Lemma run_burst arrivals : forall w,
  let p := pipeline w in
  let p' := pipeline (run (burst arrivals) w) in
  let room := PIPELINE_BUFFER_SIZE (config p) - Deque.len (video_frame_queue p) in
  Deque.maxlen (video_frame_queue p) = PIPELINE_BUFFER_SIZE (config p) ->
  Deque.items (video_frame_queue p')
  = Deque.items (video_frame_queue p) ++ firstn room (map fst arrivals) /\
  frames_dropped (video_stats p')
  = frames_dropped (video_stats p) + (List.length arrivals - room) /\
  frames_received (video_stats p')
  = frames_received (video_stats p) + Nat.min (List.length arrivals) room.
Proof.
  induction arrivals as [|[f now] rest IH]; intros w p p' room Hmax.
  - unfold p', p. simpl. rewrite firstn_nil, app_nil_r. repeat split; lia.
  - unfold p'. cbn [burst map run fst snd]. fold (burst rest).
    set (w1 := step (VideoFrame f now) w).
    assert (Hw1 :
      (PIPELINE_BUFFER_SIZE (config p) <= Deque.len (video_frame_queue p) /\
       config (pipeline w1) = config p /\
       video_frame_queue (pipeline w1) = video_frame_queue p /\
       frames_dropped (video_stats (pipeline w1))
       = frames_dropped (video_stats p) + 1 /\
       frames_received (video_stats (pipeline w1))
       = frames_received (video_stats p)) \/
      (Deque.len (video_frame_queue p) < PIPELINE_BUFFER_SIZE (config p) /\
       config (pipeline w1) = config p /\
       Deque.items (video_frame_queue (pipeline w1))
       = Deque.items (video_frame_queue p) ++ [f] /\
       Deque.maxlen (video_frame_queue (pipeline w1))
       = Deque.maxlen (video_frame_queue p) /\
       frames_dropped (video_stats (pipeline w1))
       = frames_dropped (video_stats p) /\
       frames_received (video_stats (pipeline w1))
       = frames_received (video_stats p) + 1)).
    { unfold w1. cbn [step]. unfold on_pipeline. cbn [pipeline set_pipeline].
      fold p. unfold Pipeline.video_on_frame.
      destruct (PIPELINE_BUFFER_SIZE (config p) <=? Deque.len (video_frame_queue p))
        eqn:E.
      - left. apply Nat.leb_le in E. simpl. repeat split; auto.
      - right. apply Nat.leb_gt in E.
        destruct (deque_append_len f (video_frame_queue p)) as (Hi & _ & Hm);
          [lia|].
        simpl in Hi |- *. rewrite Hi. repeat split; auto. }
    destruct Hw1 as [(Hfull & Hc & Hq & Hd & Hr)|(Hroom & Hc & Hi & Hm & Hd & Hr)].
    + destruct (IH w1) as (Hi' & Hd' & Hr').
      { rewrite Hq, Hc. exact Hmax. }
      rewrite Hi', Hd', Hr', Hq, Hc, Hd, Hr.
      replace (PIPELINE_BUFFER_SIZE (config p) - Deque.len (video_frame_queue p))
        with 0 by lia.
      unfold room. replace (PIPELINE_BUFFER_SIZE (config p)
                            - Deque.len (video_frame_queue p)) with 0 by lia.
      simpl. repeat split; lia.
    + destruct (IH w1) as (Hi' & Hd' & Hr').
      { rewrite Hm, Hc. exact Hmax. }
      rewrite Hi', Hd', Hr', Hc, Hd, Hr, Hi.
      assert (Hlen : Deque.len (video_frame_queue (pipeline w1))
                     = S (Deque.len (video_frame_queue p))).
      { unfold Deque.len. rewrite Hi, length_app. simpl. lia. }
      rewrite Hlen. unfold room.
      destruct (PIPELINE_BUFFER_SIZE (config p) - Deque.len (video_frame_queue p))
        as [|room'] eqn:Eroom; [lia|].
      replace (PIPELINE_BUFFER_SIZE (config p) - S (Deque.len (video_frame_queue p)))
        with room' by lia.
      cbn [map fst firstn List.length]. rewrite <- app_assoc. simpl.
      repeat split; lia.
Qed.

(** X9.  A burst of arrivals with no consumer in between, into the empty
    queue of a fresh bridge: the first arrivals up to the capacity are
    stored, in arrival order, and every later one is dropped. *)
Theorem burst_keeps_the_first (cfg : Config) (arrivals : list (frame * Q)) :
  let cap := PIPELINE_BUFFER_SIZE cfg in
  let p := pipeline (run (burst arrivals) (boot cfg)) in
  Deque.items (video_frame_queue p) = firstn cap (map fst arrivals) /\
  frames_dropped (video_stats p) = List.length arrivals - cap /\
  frames_received (video_stats p) = Nat.min (List.length arrivals) cap.
Proof.
  intros cap p.
  destruct (run_burst arrivals (boot cfg) eq_refl) as (Hi & Hd & Hr).
  fold p in Hi, Hd, Hr. simpl in Hi, Hd, Hr. rewrite Nat.sub_0_r in *.
  auto.
Qed.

○ ○ ○ ○ ○ ○ ○

• Required action: From the data above, return every line from the line that has "video_frame_queue (pipeline w1) = video_frame_queue" up to and including the line that has "(Deque.len (video_frame_queue p) <", exactly.

• Task solution:
       video_frame_queue (pipeline w1) = video_frame_queue p /\
       frames_dropped (video_stats (pipeline w1))
       = frames_dropped (video_stats p) + 1 /\
       frames_received (video_stats (pipeline w1))
       = frames_received (video_stats p)) \/
      (Deque.len (video_frame_queue p) < PIPELINE_BUFFER_SIZE (config p) /\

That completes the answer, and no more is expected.